* [WHAT THE EXERCISE ASKS]: For the listing that follows, report how many lines contain the word "Models", giving the number and no other text.

===== MATERIAL FOR THIS TASK =====

(* ===== verification/PlanPoll.v ===== *)
(** * PlanPoll: the daemon's paced polls of plan usage

    Models [plan_usage_observation.go] and [controlplane/plan_usage.go], and the two
    test seams over them, [plan_usage_override.go] and [plan_usage_fixture.go]. The
    daemon asks one provider after another; each request is reserved in the control
    file before it is sent, and its outcome is committed there. The process can die
    at any point. Whether a statement runs, the clock and what a fetch gave are
    arguments. *)

From S2P Require Import Prelude GoLib GoFloat PlanBand PlanThrottle Resolve PlanRead GoJson GoStruct Control UsageFacts UsageFactsTheorems.

(** ** Readings as JSON *)

#[export] Instance eta_PlanWindow : Eta PlanWindow := fun w =>
  MkWindow (w_Band w) (w_Pressure w) (w_Name w) (w_UsedPercent w) (w_RemainingPercent w) (w_ResetsAt w) (w_LimitWindow w) (w_Model w).
#[export] Hint Extern 1 (@Setter PlanWindow _ _) => setter_of eta_PlanWindow : typeclass_instances.
#[export] Instance eta_PlanMoney : Eta PlanMoney := fun m => MkMoney (mo_AmountMinor m) (mo_Exponent m) (mo_Currency m).
#[export] Hint Extern 1 (@Setter PlanMoney _ _) => setter_of eta_PlanMoney : typeclass_instances.
#[export] Instance eta_PlanCredits : Eta PlanCredits := fun c => MkCredits (pc_HasCredits c) (pc_Unlimited c) (pc_Balance c).
#[export] Hint Extern 1 (@Setter PlanCredits _ _) => setter_of eta_PlanCredits : typeclass_instances.
#[export] Instance eta_PlanSpend : Eta PlanSpend := fun s =>
  MkSpend (ps_Enabled s) (ps_Used s) (ps_Limit s) (ps_Percent s) (ps_LimitReached s) (ps_Balance s).
#[export] Hint Extern 1 (@Setter PlanSpend _ _) => setter_of eta_PlanSpend : typeclass_instances.
#[export] Instance eta_PlanUsage : Eta PlanUsage := fun u =>
  MkPlanUsage (u_Provider u) (u_Status u) (u_Reason u) (u_Windows u) (u_FetchedAt u) (u_PlanType u) (u_HTTPStatus u) (u_RawBody u)
    (u_Credits u) (u_Spend u).
#[export] Hint Extern 1 (@Setter PlanUsage _ _) => setter_of eta_PlanUsage : typeclass_instances.
(** [Close] closes each channel once. *)
Lemma close_subs js w : NoDup js -> (forall j, j ∈ js -> exists s, rw_subs w !! j = Some s /\ sb_closed s = false) ->
  let w' := foldl (fun w j => close_sub j w) w js in
  rw_replica w' = rw_replica w /\ rw_links w' = rw_links w /\ rw_closers w' = rw_closers w /\ rw_panicked w' = rw_panicked w
  /\ forall j, rw_subs w' !! j = (fun s => if decide (j ∈ js) then s <| sb_closed := true |> else s) <$> rw_subs w !! j.
Proof.
  revert w. induction js as [|k js IH]; intros w N Op; cbn.
  - split_and!; try done. intros j. destruct (rw_subs w !! j); [|done]. cbn. by rewrite decide_False by apply not_elem_of_nil.
  - apply list.NoDup_cons in N as [Nk N]. destruct (Op k) as (s & S & C); [by left|].
    assert (close_sub k w = w <| rw_subs ::= alter (fun s => s <| sb_closed := true |>) k |>) as Ec by (unfold close_sub; by rewrite S, C).
    rewrite Ec. destruct (IH (w <| rw_subs ::= alter (fun s => s <| sb_closed := true |>) k |>) N) as (A & B & Cl & D & E).
    { intros j J. destruct (Op j) as (x & X & Xc); [by right|]. exists x. cbn. rewrite list_lookup_alter_ne; [done|]. by intros ->. }
    split_and!; try done. intros j. rewrite E. cbn. destruct (decide (j = k)) as [->|Nj].
    + rewrite list_lookup_alter_eq, S. cbn. rewrite decide_False by done. by rewrite decide_True by by left.
    + rewrite list_lookup_alter_ne by done. destruct (rw_subs w !! j) as [x|]; [|done]. cbn.
      destruct (decide (j ∈ js)); [by rewrite decide_True by by right|]. rewrite decide_False; [done|]. rewrite elem_of_cons. naive_solver.
Qed.
(* ===== verification/SeatClaims.v ===== *)
(** * SeatClaims: which seats a restart brings back

    Models [daemon/claims.go] (the ledger of when each grant last had a
    consumer), [daemon/consumer_intent.go] with the readers of the consumer's two
    files ([consumer_intent.go], [policy_hold.go], [consumer_state_file.go]), and
    the part of [resumeSeats] in [daemon/daemon.go] that chooses the seats. *)

From S2P Require Import Prelude GoLib GoFloat GoJson RegistryTypes Control.

(** ** The ledger: [daemon/claims.go] *)

Record seatClaim := MkClaim { sc_Held : Time; sc_Seen : Time; sc_StoodDown : Time }.

#[export] Instance eta_claim : Eta seatClaim := fun c => MkClaim (sc_Held c) (sc_Seen c) (sc_StoodDown c).
#[export] Hint Extern 1 (@Setter seatClaim _ _) => setter_of eta_claim : typeclass_instances.

(** What a Go map gives for a name without an entry. *)
Definition no_claim : seatClaim := MkClaim 0 0 0.

Abbreviation ledger := (gmap string seatClaim) (only parsing).

(** [seatClaims]: [cl_file] is the document last renamed into place. *)
Record seatClaims := MkClaims { cl_seats : ledger; cl_file : option ledger }.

=====

* [REPLY]: 2